Из его с достоинством произнесенного рассказа следовало, что причислял он себя к «сотоварищам товарища начальника», так как в недавнем еще прошлом «руководил местной тюрьмой и был человеком «родного НКВД». Правда, совершился побег по вине начкара, за что и был уволен без выплаты содержания. Но — не виноват, разве что косвенно…
— Интересно… — сказал Званцев, уже предчувствуя удачу. — Вы служили с…
— Именно, именно! — подхватил Никодим Никодимович. — Я догадываюсь, о чем вы поинтересовались, товарищ начальник! Да! Я служил при Сибирском правительстве, при Колчаке и снова при красных! Меня знал сам товарищ Берзин! Я всегда оказывал услуги, помогал! А вы знаете, в каком номере находитесь? Даже мёбл (произнес вдруг с немецким отзвуком) та же! На ней… То есть — ей… Как бы пользовался однодневный император!
— Это… — протянул Званцев, давая возможность собеседнику опередить обрадованно и высказаться подробно.
— Михаил Александрович, младший брат Николая II, Николашки, то есть. Он жил здесь, в гостинице, втроем: он, шофер, слуга. Еще говорили, что это как бы секретарь. Ну, неважно. Я как раз был при должности.
Он рассказывал все более и более нервно, сбивчиво, однако главное Званцев понял хорошо.
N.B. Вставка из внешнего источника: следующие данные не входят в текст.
#[local] Set Warnings "-register-all".
Set Default Proof Using "Type".
#[local] Open Scope string_scope.
#[local] Open Scope Z_scope.

(** ** Exceptions and results *)

(** The exception classes the module raises or lets through.  [IIBError] is
    the only class of the repository; the others are Python built-ins. *)
Inductive exn :=
| IIBError (msg : string)
| AttributeError
| KeyError
| IndexError
| TypeError
| ValueError
| JSONDecodeError
| UnicodeDecodeError
| FileNotFoundError
| FileExistsError
| PermissionError
| OSError.

#[global] Instance exn_eq_dec : EqDecision exn.
Proof. solve_decision. Defined.

Inductive result (A : Type) :=
| Ok (a : A)
| Raise (e : exn).
Arguments Ok {A} a.
Arguments Raise {A} e.

Definition rbind {A B} (r : result A) (k : A -> result B) : result B :=
  match r with
  | Ok a => k a
  | Raise e => Raise e
  end.

Definition is_raise {A} (r : result A) : bool :=
  match r with
  | Ok _ => false
  | Raise _ => true
  end.

(** [except IIBError] *)
Definition is_IIBError (e : exn) : bool :=
  match e with
  | IIBError _ => true
  | _ => false
  end.

(** [except Exception]: every exception of the model is an [Exception]. *)
Definition is_Exception (e : exn) : bool := true.

Declare Scope res_scope.
Delimit Scope res_scope with res.
Notation "x <- m ;; k" := (rbind m (fun x => k))
  (at level 100, m at next level, right associativity) : res_scope.

(** ** Python values *)

(** The three request-configuration classes. *)
Inductive request_class :=
| RequestConfig
| RequestConfigAddRm
| RequestConfigMerge.

#[global] Instance request_class_eq_dec : EqDecision request_class.
Proof. solve_decision. Defined.

(** JSON documents and the other dynamically typed values the module
    handles.  A dictionary is an association list in insertion order whose
    keys are strings or [None] (written [Some s] and [None]); numbers are
    integers.  A string is the byte string of its UTF-8 encoding.
    [PMethod] is a method or a built-in function found on an object, named
    by the attribute it was read from, and [PClass] is one of the three
    classes of the module. *)
Inductive pyval :=
| PNone
| PBool (b : bool)
| PInt (n : Z)
| PStr (s : string)
| PList (l : list pyval)
| PDict (d : list (option string * pyval))
| PMethod (name : string)
| PClass (c : request_class).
Арестовали прямо в номере, всех троих усадили в автомобиль, отвезли на Мотовилихинский литейный и там, около действующей плавильной печи, застрелили. Трупы бросили в печь. «Один комиссар даже сказал: вот, мол, плавку испортили! А второй ответил: ничего, сойдет и такая. Даже, мол, лучше: с такими лицами внутри…»
— Вы присутствовали? У меня такое впечатление, что вы все видели своими глазами. Может быть, захотите поделиться своими воспоминаниями в нашем журнале?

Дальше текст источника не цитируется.